Aim of the exercise
Give again every line from the one with "Stdout => w" through the last line of the data, exactly, and leave out the lines before it.

Saved entries:
__________

(** C6, amended. The header line is the key list of the first record,
    in its insertion order.  When the keys of every other record are
    among those of the first, the text is the header followed by one
    line per record, with the cells in the order of the header and an
    empty cell for a missing key.  A record with a key that the first
    record does not have contributes no column and no line: the emitter
    raises [ValueError] at that record, nothing is printed on the
    terminal, and a file has received the header and the lines of the
    records before it. *)
Theorem csv_header_is_first_record m st w first rest :
  stored_csv_output m st = Some (VDict <$> first :: rest) ->
  (Forall (fun d => Dict.keys d ⊆ Dict.keys first) rest ->
   _print_csv_output m false st w
   = (Ok tt, emit_csv st (csv_text (Dict.keys first) (first :: rest)) w))
  /\ (forall pre d post k,
        rest = pre ++ d :: post ->
        Forall (fun d => Dict.keys d ⊆ Dict.keys first) pre ->
        k ∈ Dict.keys d -> k ∉ Dict.keys first ->
        _print_csv_output m false st w
        = (Raise ValueError,
           match destination st with
           | Stdout => w
           | FilePath p =>
               file_append p (csv_text (Dict.keys first) (first :: pre)) w
           end)).
Proof.
  intros Hstored. split.
  - intros Hfit. unfold _print_csv_output, emit_csv. rewrite Hstored.
    rewrite write_csv_fits by done.
    destruct (destination st); [|done].
    by destruct (is_gpuvsmi_compatibility st).
  - intros pre d post k -> Hfit Hk Hnot.
    unfold _print_csv_output. rewrite Hstored.
    rewrite (write_csv_extra first pre d post k) by done.
    by destruct (destination st).
Qed.

(** C10. With [multiple_device_output=False], when the current output
    is a list the csv emitter binds no record list and fails on the
    unbound local variable; nothing is printed and no file content
    changes. *)
Theorem csv_emit_of_list_is_unbound st w l :
  record st = VList l ->
  exists w',
    _print_csv_output false false st w = (Raise UnboundLocalError, w')
    /\ terminal w' = terminal w
    /\ forall p, file_content w' p = file_content w p.
Proof.
  intros Hrec. unfold _print_csv_output, stored_csv_output. rewrite Hrec.
  destruct (destination st) as [|p].
  - by exists w.
  - eexists. split_and!; [done | done |].
    intros p'. apply file_content_touch.
Qed.

End CsvEmitter.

__________

Solution
           | Stdout => w
           | FilePath p =>
               file_append p (csv_text (Dict.keys first) (first :: pre)) w
           end)).
Proof.
  intros Hstored. split.
  - intros Hfit. unfold _print_csv_output, emit_csv. rewrite Hstored.
    rewrite write_csv_fits by done.
    destruct (destination st); [|done].
    by destruct (is_gpuvsmi_compatibility st).
  - intros pre d post k -> Hfit Hk Hnot.
    unfold _print_csv_output. rewrite Hstored.
    rewrite (write_csv_extra first pre d post k) by done.
    by destruct (destination st).
Qed.

(** C10. With [multiple_device_output=False], when the current output
    is a list the csv emitter binds no record list and fails on the
    unbound local variable; nothing is printed and no file content
    changes. *)
Theorem csv_emit_of_list_is_unbound st w l :
  record st = VList l ->
  exists w',
    _print_csv_output false false st w = (Raise UnboundLocalError, w')
    /\ terminal w' = terminal w
    /\ forall p, file_content w' p = file_content w p.
Proof.
  intros Hrec. unfold _print_csv_output, stored_csv_output. rewrite Hrec.
  destruct (destination st) as [|p].
  - by exists w.
  - eexists. split_and!; [done | done |].
    intros p'. apply file_content_touch.
Qed.

End CsvEmitter.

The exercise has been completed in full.